The Good, the Bad, and the Beautiful

רָעָה: evil, bad

רוֹעֶה: shepherd

מַרְעֶה: pasture

תְּרוּעָה: teruah, sound of the shofar

רֵעַ: friend, companion

רַעְיוֹן: idea

הָרִיעוּ לַה’: singing to Hashem, calling out to Hashem

רָעָה

וְאָנֹכִי הַסְתֵּר אַסְתִּיר פָּנַי בַּיּוֹם הַהוּא עַל כָּל הָרָעָה אֲשֶׁר עָשָׂה כִּי פָנָה אֶל אֱלֹהִים אֲחֵרִים
And I will surely hide my face on that day on all the evil that was done in turning to other gods.

What is the definition of evil? Turning our backs on Hashem and serving other gods.

When we abandon the רוֹעֶה/shepherd, we do רָע/evil in the eyes of Hashem. רָע is a life without G-d. Instead of allowing ourselves to be directed like sheep, we desire to be like the shepherd and be in charge of our own life, a life where I know best, where I am the director, where everything that happens is up to me. This is the serving of false gods, i.e., ourselves, which is evil in the eyes of Hashem.

Instead of worshipping the shepherd, Egypt worshipped the sheep. The sheep was one of their gods, and for this reason they despised the עִבְרִים/Hebrews who were a nation led by shepherds, the seven shepherds Avraham, Yitzchak, Yaakov, Yosef, Moshe, Aharon, and David. Man must recognize his place in the world and recognize who is the sheep and who is the shepherd.

רוֹעֶה: Shepherd

אֲנִי לְדוֹדִי וְדוֹדִי לִי הָרֹעֶה בַּשּׁוֹשַׁנִּים
I am for my beloved and my beloved is for me the shepherd of roses.

מִזְמוֹר לְדָוִד ה’ רֹעִי לֹא אֶחְסָר בִּנְאוֹת דֶּשֶׁא יַרְבִּיצֵנִי עַל מֵי מְנֻחוֹת יְנַהֲלֵנִי
A Psalm of David: Hashem is my Shepherd, I will not lack; in pleasant fields He will lay me down, by calm waters he will lead me.

The children of Israel are often compared to sheep who are guided by the loving hand of Hashem, their Shepherd.

A רוֹעֶה/shepherd looks after the flock to make sure they come to no רָע/harm.

There is a wonderful children’s storybook about Dasi the sheep whose friends try to flee from the restrictive life under the shepherd. They want to be free, but the grass is not always greener on the other side. They run away and are attacked by wolves. Without the רוֹעֶה/shepherd, one is open to רָע/harm.

מַרְעֶה: Pasture

To turn one’s back on the רוֹעֶה/shepherd is inherently רָע/evil in the eyes of Hashem. Hashem gave us Eretz Yisrael with beautiful מַרְעֶה/pastures to graze on, however we became fat and rejected G-d, as it says: וַיִּשְׁמַן יְשֻׁרוּן וַיִּבְעָט שָׁמַנְתָּ עָבִיתָ כָּשִׂיתָ וַיִּטֹּשׁ אֱ-לוֹהַ.

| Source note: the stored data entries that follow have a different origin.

(* ===== verification/LibcProps.v ===== *)
(** * LibcProps: what the C library computes

    Splitting against the list of fields, with the join as its inverse; the
    searches; [printf] against a renderer of formats on lists. *)
From S2P Require Import Prelude Memory Utils Strings Libc.

(** ** Fields *)

(** The fields of [rest], the characters [cur] read since the last delimiter. *)
Fixpoint fields (p : Z → bool) (cur rest : list Z) : list (list Z) :=
  match rest with
  | [] => [cur]
  | c :: rest' => if p c then cur :: fields p [] rest' else fields p (cur ++ [c]) rest'
  end.

Fixpoint join (d : Z) (fs : list (list Z)) : list Z :=
  match fs with
  | [] => []
  | [f] => f
  | f :: fs' => f ++ d :: join d fs'
  end.

Lemma fields_nonempty p rest : ∀ cur, fields p cur rest ≠ [].
Proof. induction rest as [|c rest IH]; intros cur; simpl; [done|]. by case_match. Qed.

Lemma join_fields d rest : ∀ cur, join d (fields (λ c, c =? d) cur rest) = cur ++ rest.
Proof.
  induction rest as [|c rest IH]; intros cur; simpl; [by rewrite app_nil_r|].
  destruct (Z.eqb_spec c d) as [->|].
  - simpl. specialize (IH []). pose proof (fields_nonempty (λ c, c =? d) rest []).
    destruct (fields _ _ _); [done|]. by rewrite IH.
  - rewrite IH. by rewrite <- app_assoc.
Qed.

Lemma fields_clean p rest : ∀ cur,
  Forall (λ c, p c = false) cur → Forall (Forall (λ c, p c = false)) (fields p cur rest).
Proof.
  induction rest as [|c rest IH]; intros cur Hc; simpl; [by repeat constructor|].
  destruct (p c) eqn:E; [constructor; [done|]; apply IH; constructor|].
  apply IH, Forall_app. split; [done|by repeat constructor].
Qed.

Lemma rows_loop_spec p rest : ∀ pre cur fuel m str out ctr,
  cstr m str (pre ++ cur ++ rest) → (length rest < fuel)%nat → 0 <= ctr →
  Forall (λ f, Z.of_nat (length f) < COMM_LEN) (fields p cur rest) →
  disj str (Z.of_nat (length (pre ++ cur ++ rest)) + 1)
       (out + COMM_LEN * ctr) (COMM_LEN * Z.of_nat (length (fields p cur rest))) →
  ∃ m', rows_loop p fuel m str out (Z.of_nat (length pre)) (Z.of_nat (length pre + length cur)) ctr =
        Some (ctr + Z.of_nat (length (fields p cur rest)), m') ∧
    (∀ k f, fields p cur rest !! k = Some f → cstr m' (out + COMM_LEN * (ctr + Z.of_nat k)) f) ∧
    (∀ b, b < out + COMM_LEN * ctr ∨
          out + COMM_LEN * (ctr + Z.of_nat (length (fields p cur rest))) <= b → rd m' b = rd m b).
Proof.
  unfold disj, COMM_LEN.
  induction rest as [|c rest IH]; intros pre cur [|fuel] m str out ctr Hs Hf Hctr Hp Hd;
    cbn [length] in Hf; try lia; cbn [rows_loop fields] in *.
  - rewrite (end_behind m str pre cur Hs). cbn [Z.eqb length] in *. apply Forall_cons in Hp as [Hp1 _].
    destruct (substr_middle m str pre cur [] (out + 50 * ctr) Hs) as [W1 W2]; [unfold disj; lia|].
    eexists. split; [done|]. split.
    + intros [|k] f Hk; simplify_eq/=. by rewrite Z.add_0_r.
    + intros b Hb. apply W2. lia.
  - destruct (char_behind m str pre cur c rest Hs) as [-> Hc0]. destruct (Z.eqb_spec c 0); [done|].
    destruct (p c) eqn:Ec.
    + apply Forall_cons in Hp as [Hp1 Hp2]. cbn [length] in *.
      destruct (substr_middle m str pre cur (c :: rest) (out + 50 * ctr) Hs) as [W1 W2]; [unfold disj; lia|].
      unfold str_substr. set (m1 := Strings.str_substr _ _ _ _ _) in *.
      destruct (IH (pre ++ cur ++ [c]) [] fuel m1 str out (ctr + 1)) as (m' & E & Q1 & Q2);
        [|lia|lia|done|rewrite !length_app in *; simpl in *; lia|].
      { rewrite <- !app_assoc. eapply cstr_agree; [exact Hs|]. intros b Hb. apply W2. rewrite !length_app in *. simpl in *. lia. }
      exists m'. rewrite !length_app in E. cbn [length] in E. rewrite ?Nat.add_0_r, ?Nat.add_assoc, ?Nat2Z.inj_add in E. change (Z.of_nat 1) with 1 in E.
      rewrite ?Nat2Z.inj_add. split; [rewrite E; f_equal; f_equal; lia|]. split.
      * intros [|k] f Hk; simplify_eq/=.
        { rewrite Z.add_0_r. eapply cstr_agree; [exact W1|]. intros b Hb. apply Q2. lia. }
        replace (ctr + Z.of_nat (S k)) with (ctr + 1 + Z.of_nat k) by lia. by apply Q1.
      * intros b Hb. rewrite Q2 by lia. apply W2. lia.
    + destruct (IH pre (cur ++ [c]) fuel m str out ctr) as (m' & E & Q1 & Q2);
        [by rewrite <- app_assoc|lia|done|done|rewrite !length_app in *; simpl in *; lia|].
      exists m'. rewrite length_app, Nat.add_assoc, (Nat2Z.inj_add _ (length [c])) in E. done.
Qed.

Lemma rows_spec p fuel m str s out :
  cstr m str s → (length s < fuel)%nat →
  Forall (λ f, Z.of_nat (length f) < COMM_LEN) (fields p [] s) →
  disj str (Z.of_nat (length s) + 1) out (COMM_LEN * Z.of_nat (length (fields p [] s))) →
  ∃ m', rows_loop p fuel m str out 0 0 0 = Some (Z.of_nat (length (fields p [] s)), m') ∧
    (∀ k f, fields p [] s !! k = Some f → cstr m' (out + COMM_LEN * Z.of_nat k) f) ∧
    (∀ b, b < out ∨ out + COMM_LEN * Z.of_nat (length (fields p [] s)) <= b → rd m' b = rd m b).
Proof.
  intros Hs Hf Hp Hd.
  destruct (rows_loop_spec p s [] [] fuel m str out 0) as (m' & E & Q1 & Q2); [done..| |].
  { replace (out + COMM_LEN * 0) with out by lia. done. }
  exists m'. split; [exact E|]. split.
  - intros k f Hk. by apply Q1.
  - intros b Hb. apply Q2. lia.
Qed.

(** C39: [split_delim] stores the fields of the string in the rows of [out] and
    returns their number, writing nothing else, and the fields joined with the
    delimiter are the string again: splitting loses nothing. *)
Theorem split_delim_join fuel m str s d out :
  cstr m str s → (length s < fuel)%nat →
  Forall (λ f, Z.of_nat (length f) < COMM_LEN) (fields (λ c, c =? d) [] s) →
  disj str (Z.of_nat (length s) + 1) out (COMM_LEN * Z.of_nat (length (fields (λ c, c =? d) [] s))) →
  ∃ fs m', split_delim fuel m str d out = Some (Z.of_nat (length fs), m') ∧
    (∀ k f, fs !! k = Some f → cstr m' (out + COMM_LEN * Z.of_nat k) f) ∧
    (∀ b, b < out ∨ out + COMM_LEN * Z.of_nat (length fs) <= b → rd m' b = rd m b) ∧
    join d fs = s ∧ Forall (λ f, d ∉ f) fs.
Proof.
  intros Hs Hf Hp Hd. destruct (rows_spec _ _ _ _ _ _ Hs Hf Hp Hd) as (m' & E & Q1 & Q2).
  exists (fields (λ c, c =? d) [] s), m'. split_and!; [exact E|exact Q1|exact Q2|apply join_fields|].
  eapply Forall_impl; [apply (fields_clean _ s []); constructor|].
  intros f Hfc Hin. rewrite Forall_forall in Hfc. specialize (Hfc d Hin). lia.
Qed.

(** "a,b" split at the comma. *)
Lemma split_delim_join_witness :
  let m := wr (wr (wr (wr ∅ 0 97) 1 44) 2 98) 3 0 in
  ∃ fs m', split_delim 4 m 0 44 100 = Some (Z.of_nat (length fs), m') ∧
    (∀ k f, fs !! k = Some f → cstr m' (100 + COMM_LEN * Z.of_nat k) f) ∧
    (∀ b, b < 100 ∨ 100 + COMM_LEN * Z.of_nat (length fs) <= b → rd m' b = rd m b) ∧
    join 44 fs = [97; 44; 98] ∧ Forall (λ f, 44 ∉ f) fs.
Proof.
  intros m. apply split_delim_join.
  - vm_compute. split_and!; done.
  - simpl. lia.
  - unfold COMM_LEN. simpl. repeat constructor; simpl; lia.
  - unfold disj, COMM_LEN. simpl. lia.
Defined.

Eretz Yisrael is the land of the Shepherd, the land of Hashem. As long as the sheep listen to the sound of the Shepherd the land will produce, but if the sheep abandon the Shepherd, then Hashem hides himself and in turn the land rejects its nature to produce, the pastures/מַרְעֶה dry up, and the nation starves. There is no longer any Divine protection. The wolves are sent in to devour the sheep. The song of הַאַזִינוּ testifies to what will be:

וְאָעִידָה בָּם אֶת הַשָּׁמַיִם וְאֶת הָאָרֶץ…. וְקָרָאת אֶתְכֶם הָרָעָה בְּאַחֲרִית הַיָּמִים
And I will testify in them, the Heaven and the Earth…and it will happen to you the evil in the end of days, where the purpose of all the רָעוֹת/evils that will befall the Jewish Nation is in order to cause us to return to the Shepherd and to realize that our very survival is inherent on His protection and guidance. 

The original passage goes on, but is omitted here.